Maristella: O que significa, então, pensar nas ciências sociais da América Latina no século XXI, no quadro da modernidade avançada e do atual sistema de dominação?

Silvia: Creio que outra ciência social deve ser feita, uma ciência que não divorcie o cérebro do corpo, a ética da política, o fazer de pensar. A ciência social realmente existente não difere muito daquela que Tamayo criticou. E as obras de Reinaga abundam em conceitos/metáforas em cuja bricolagem vislumbro outro tipo de teoria sobre o colonialismo intelectual na América Latina e sobre o colonialismo em geral.
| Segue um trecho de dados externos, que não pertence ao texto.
(* ===== verification/SearchCache.v ===== *)
(** * Search response cache: src/api/searchcache.cpp, include/api/searchcache.h

    The variables at file scope are one record [Cache] of four groups: the
    stored entries, the clocks, the limits and the counters. Every operation
    holds [CacheMutex], so that a concurrent run is a sequence of operations.
    [CurrentMS], which is read before the lock is taken, is an argument.
    [json::parse(Body).dump()] of the vendored library is an argument,
    [None] standing for the exception. 64-bit counters wrap. *)

From S2P Require Import Prelude CText StdMap.

Module SearchCache.

(** ** Requests and responses (include/api/httpserver.h) *)

Record HttpRequest := mkRequest {
  Method : bytes;
  Path : bytes;
  Version : bytes;
  RequestHeaders : list (bytes * bytes);
  RequestBody : bytes;
  RemoteAddress : bytes;
  RemotePort : Z;
  QueryParams : list (bytes * bytes);
  APIKeyID : bytes;
  EmbeddedFilters : bytes;
  Authenticated : bool
}.

Record HttpResponse := mkResponse {
  StatusCode : Z;
  StatusText : bytes;
  Headers : list (bytes * bytes);
  Body : bytes
}.

(** ** State *)

Record CacheEntry := mkEntry {
  Response : HttpResponse;
  Collection : bytes;
  CreatedMS : Z;
  EntryEpoch : Z;
  CollectionGeneration : Z;
  OrderSequence : Z;
  SizeBytes : Z
}.

Record CacheOrderEntry := mkOrder { Key : bytes; Sequence : Z }.

Record Stored := mkStored {
  Entries : gmap bytes CacheEntry;
  EntryOrder : list CacheOrderEntry;
  KeysByCollection : gmap bytes (gset bytes);
  CacheSizeBytes : Z
}.

Record Clocks := mkClocks {
  GlobalEpoch : Z;
  MutationClock : Z;
  OrderClock : Z;
  CollectionGenerations : gmap bytes Z
}.

Record Limits := mkLimits { CacheTTLMS : Z; CacheMaxSizeBytes : Z }.

Record Counters := mkCounters { CacheHits : Z; CacheMisses : Z; CacheExpired : Z; CacheEvictions : Z }.

Record Cache := mkCache { stored : Stored; clocks : Clocks; limits : Limits; counters : Counters }.

Definition u64 (z : Z) : Z := z mod 2 ^ 64.

Definition kDefaultSearchCacheTTLMS : Z := 3600 * 1000.

Definition kDefaultSearchCacheMaxSize : Z := 512 * 1024 * 1024.

Definition empty_store : Stored := mkStored ∅ [] ∅ 0.

Definition initial : Cache :=
  mkCache empty_store (mkClocks 1 1 1 ∅) (mkLimits kDefaultSearchCacheTTLMS kDefaultSearchCacheMaxSize)
    (mkCounters 0 0 0 0).

(** [sizeof(CacheEntry)] with libstdc++ on a 64-bit machine. *)

Definition sizeof_CacheEntry : Z := 192.

(** ** Keys *)

Definition CanonicalParams (Params : list (bytes * bytes)) : bytes :=
  foldl (fun Result Entry =>
    (if bool_decide (Result = []) then Result else Result ++ #"&") ++ Entry.1 ++ #"=" ++ Entry.2) [] Params.

Definition newline : bytes := [chr 10].

Section Keys.
Variable parse_dump : bytes -> option bytes.

Definition CanonicalBody (b : bytes) : bytes :=
  if bool_decide (b = []) then b else default b (parse_dump b).

Definition BuildKey (Namespace : bytes) (Request : HttpRequest) : bytes :=
  Namespace ++ newline ++ Method Request ++ newline ++ Path Request ++ newline ++
  CanonicalParams (QueryParams Request) ++ newline ++ CanonicalBody (RequestBody Request) ++ newline ++
  EmbeddedFilters Request ++ newline ++ APIKeyID Request.

(** ** The store *)

Definition drop_from_group (groups : gmap bytes (gset bytes)) (Group k : bytes) : gmap bytes (gset bytes) :=
  match groups !! Group with
  | None => groups
  | Some keys =>
      let keys := keys ∖ {[k]} in
      if bool_decide (keys = ∅) then delete Group groups else <[Group := keys]> groups
  end.

Definition RemoveKeyLocked (k : bytes) (s : Stored) : Stored :=
  match Entries s !! k with
  | None => s
  | Some e =>
      mkStored (delete k (Entries s)) (EntryOrder s)
        (drop_from_group (KeysByCollection s) (Collection e) k)
        (if CacheSizeBytes s <? SizeBytes e then 0 else CacheSizeBytes s - SizeBytes e)
  end.

(** The test that an order entry is the latest of a stored entry. *)

Definition live (s : Stored) (o : CacheOrderEntry) : bool :=
  match Entries s !! Key o with
  | None => false
  | Some e => OrderSequence e =? Sequence o
  end.

Definition set_order (order : list CacheOrderEntry) (s : Stored) : Stored :=
  mkStored (Entries s) order (KeysByCollection s) (CacheSizeBytes s).

Fixpoint trim_loop (MaxSize : Z) (order : list CacheOrderEntry) (s : Stored) (Evictions : Z) : Stored * Z :=
  match order with
  | [] => (set_order [] s, Evictions)
  | Candidate :: rest =>
      if MaxSize <? CacheSizeBytes s then
        if live s Candidate
        then trim_loop MaxSize rest (RemoveKeyLocked (Key Candidate) s) (u64 (Evictions + 1))
        else trim_loop MaxSize rest s Evictions
      else (set_order order s, Evictions)
  end.

Definition set_stored (s : Stored) (c : Cache) : Cache := mkCache s (clocks c) (limits c) (counters c).

Definition set_evictions (n : Z) (k : Counters) : Counters :=
  mkCounters (CacheHits k) (CacheMisses k) (CacheExpired k) n.

Definition TrimLocked (c : Cache) : Cache :=
  let r := trim_loop (CacheMaxSizeBytes (limits c)) (EntryOrder (stored c)) (stored c) (CacheEvictions (counters c)) in
  mkCache r.1 (clocks c) (limits c) (set_evictions r.2 (counters c)).

Definition CompactOrder (s : Stored) : Stored :=
  if Z.of_nat (length (EntryOrder s)) <=? Z.of_nat (base.size (Entries s)) * 2 + 1024 then s
  else set_order (base.filter (fun o => live s o = true) (EntryOrder s)) s.

Definition CompactOrderLocked (c : Cache) : Cache := set_stored (CompactOrder (stored c)) c.

Definition EstimateEntrySize (k : bytes) (r : HttpResponse) : Z :=
  foldl (fun Size Header => Size + size Header.1 + size Header.2)
    (size k + size (Body r) + size (StatusText r)) (Headers r) + sizeof_CacheEntry.

Definition CurrentGeneration (t : Clocks) (Coll : bytes) : Z :=
  Z.max (GlobalEpoch t) (default 0 (CollectionGenerations t !! Coll)).

(** ** Operations *)

Definition Configure (TTLMS MaxSizeBytes : Z) (c : Cache) : Cache :=
  TrimLocked (mkCache (stored c) (clocks c) (mkLimits (Z.max 1 TTLMS) (Z.max 1 MaxSizeBytes)) (counters c)).

Record Stats := mkStats {
  Hits : Z; Misses : Z; Expired : Z; Evictions : Z; StatEntries : Z; StatSizeBytes : Z }.

Definition GetStats (c : Cache) : Stats :=
  mkStats (CacheHits (counters c)) (CacheMisses (counters c)) (CacheExpired (counters c))
    (CacheEvictions (counters c)) (Z.of_nat (base.size (Entries (stored c)))) (CacheSizeBytes (stored c)).

Definition GetGeneration (Coll : bytes) (c : Cache) : Z := CurrentGeneration (clocks c) Coll.

Definition too_old (NowMS MaxAge : Z) (e : CacheEntry) : bool :=
  (NowMS <? CreatedMS e) || (MaxAge <=? NowMS - CreatedMS e).

Definition set_header (name value : bytes) (r : HttpResponse) : HttpResponse :=
  mkResponse (StatusCode r) (StatusText r) (StdMap.put name value (Headers r)) (Body r).

Definition count_miss (expired : bool) (k : Counters) : Counters :=
  mkCounters (CacheHits k) (u64 (CacheMisses k + 1))
    (if expired then u64 (CacheExpired k + 1) else CacheExpired k) (CacheEvictions k).

Definition count_hit (k : Counters) : Counters :=
  mkCounters (u64 (CacheHits k + 1)) (CacheMisses k) (CacheExpired k) (CacheEvictions k).

Definition tick_order (t : Clocks) : Clocks :=
  mkClocks (GlobalEpoch t) (MutationClock t) (u64 (OrderClock t + 1)) (CollectionGenerations t).

Definition set_sequence (n : Z) (e : CacheEntry) : CacheEntry :=
  mkEntry (Response e) (Collection e) (CreatedMS e) (EntryEpoch e) (CollectionGeneration e) n (SizeBytes e).

(** A hit moves the entry to the end of the order. *)

Definition touch (k : bytes) (e : CacheEntry) (n : Z) (s : Stored) : Stored :=
  mkStored (<[k := set_sequence n e]> (Entries s)) (EntryOrder s ++ [mkOrder k n])
    (KeysByCollection s) (CacheSizeBytes s).

Definition Get (NowMS : Z) (Namespace : bytes) (Request : HttpRequest) (Coll : bytes) (c : Cache)
    : Cache * option HttpResponse :=
  let k := BuildKey Namespace Request in
  match Entries (stored c) !! k with
  | None => (mkCache (stored c) (clocks c) (limits c) (count_miss false (counters c)), None)
  | Some e =>
      let ExpiredFlag := too_old NowMS (CacheTTLMS (limits c)) e in
      let GlobalStale := negb (EntryEpoch e =? GlobalEpoch (clocks c)) in
      let CollectionStale := negb (CollectionGeneration e =? CurrentGeneration (clocks c) Coll) in
      if ExpiredFlag || GlobalStale || CollectionStale then
        (mkCache (RemoveKeyLocked k (stored c)) (clocks c) (limits c) (count_miss ExpiredFlag (counters c)), None)
      else
        let t := tick_order (clocks c) in
        (mkCache (CompactOrder (touch k e (OrderClock t) (stored c))) t (limits c) (count_hit (counters c)),
         Some (set_header #"X-HLQ-Cache" #"hit" (Response e)))
  end.

(** [Entries[Key] = Entry] and the bookkeeping around it. *)

Definition store_entry (k : bytes) (e : CacheEntry) (s : Stored) : Stored :=
  let s := RemoveKeyLocked k s in
  mkStored (<[k := e]> (Entries s)) (EntryOrder s ++ [mkOrder k (OrderSequence e)])
    (<[Collection e := {[k]} ∪ default ∅ (KeysByCollection s !! Collection e)]> (KeysByCollection s))
    (u64 (CacheSizeBytes s + SizeBytes e)).

Definition new_entry (NowMS : Z) (k Coll : bytes) (r : HttpResponse) (t : Clocks) : CacheEntry :=
  let r := set_header #"X-HLQ-Cache" #"stored" r in
  mkEntry r Coll NowMS (GlobalEpoch t) (CurrentGeneration t Coll) (OrderClock t) (EstimateEntrySize k r).

Definition Put (NowMS : Z) (Namespace : bytes) (Request : HttpRequest) (Coll : bytes) (r : HttpResponse)
    (ExpectedGeneration : Z) (c : Cache) : Cache :=
  if negb (StatusCode r =? 200) then c
  else if negb (ExpectedGeneration =? 0) && negb (ExpectedGeneration =? CurrentGeneration (clocks c) Coll) then c
  else
    let k := BuildKey Namespace Request in
    let t := tick_order (clocks c) in
    CompactOrderLocked (TrimLocked
      (mkCache (store_entry k (new_entry NowMS k Coll r t) (stored c)) t (limits c) (counters c))).

Definition InvalidateAll (c : Cache) : Cache :=
  let n := u64 (MutationClock (clocks c) + 1) in
  mkCache empty_store (mkClocks n n (OrderClock (clocks c)) (CollectionGenerations (clocks c)))
    (limits c) (counters c).

(** Removal of several keys, in the order the hash table lists them. *)

Definition remove_keys (keys : list bytes) (s : Stored) : Stored := foldl (fun s k => RemoveKeyLocked k s) s keys.

Definition EraseGroup (Group : bytes) (s : Stored) : Stored :=
  match KeysByCollection s !! Group with
  | None => s
  | Some keys => remove_keys (elements keys) s
  end.

Definition wildcard_scope : bytes := #"*".

Definition InvalidateCollection (Coll : bytes) (c : Cache) : Cache :=
  if bool_decide (Coll = []) then InvalidateAll c
  else
    let t := clocks c in
    let Generation := u64 (MutationClock t + 1) in
    mkCache (EraseGroup wildcard_scope (EraseGroup Coll (stored c)))
      (mkClocks (GlobalEpoch t) Generation (OrderClock t)
         (<[wildcard_scope := Generation]> (<[Coll := Generation]> (CollectionGenerations t))))
      (limits c) (counters c).

Definition FlushExpired (NowMS MaxAgeMS : Z) (c : Cache) : Cache * Z :=
  let old := (map_to_list (Entries (stored c))).*1 in
  let old := base.filter (fun k => from_option (too_old NowMS MaxAgeMS) false (Entries (stored c) !! k) = true) old in
  let s := remove_keys old (stored c) in
  let s := if bool_decide (Entries s = ∅) then set_order [] s else s in
  (set_stored s c, Z.of_nat (length old)).

(** ** Runs *)

Inductive op :=
| OpConfigure (TTLMS MaxSizeBytes : Z)
| OpGet (NowMS : Z) (Namespace : bytes) (Request : HttpRequest) (Coll : bytes)
| OpPut (NowMS : Z) (Namespace : bytes) (Request : HttpRequest) (Coll : bytes) (r : HttpResponse) (Expected : Z)
| OpInvalidateCollection (Coll : bytes)
| OpInvalidateAll
| OpFlushExpired (NowMS MaxAgeMS : Z).

Definition step (c : Cache) (o : op) : Cache :=
  match o with
  | OpConfigure ttl max => Configure ttl max c
  | OpGet now ns r Coll => (Get now ns r Coll c).1
  | OpPut now ns r Coll resp g => Put now ns r Coll resp g c
  | OpInvalidateCollection Coll => InvalidateCollection Coll c
  | OpInvalidateAll => InvalidateAll c
  | OpFlushExpired now age => (FlushExpired now age c).1
  end.

Definition run (ops : list op) : Cache := foldl step initial ops.

End Keys.

End SearchCache.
Por outro lado, a modernidade que Tamayo experimentou não é muito diferente da de hoje: continua a ser uma estrutura de pilhagem e colonização mental. Com um fator agravante: nas primeiras décadas do século XX havia muito mais pessoas urbanas, mestiças e de elite em La Paz, que falavam Aymara perfeitamente, enquanto hoje a dimensão simbólica do índio se tornou pigmentada e baseada em simulacros, o que nos mostra que estamos perdendo a batalha linguística. No que diz respeito à colonização mental, as ciências sociais – junto a várias outras – deveriam concentrar-se na criação de ferramentas conceituais, técnicas e materiais para resistir à pilhagem tanto de recursos materiais como de pessoas (mãos, cérebros) ou, pelo menos, para nos ajudar a sobreviver a ela.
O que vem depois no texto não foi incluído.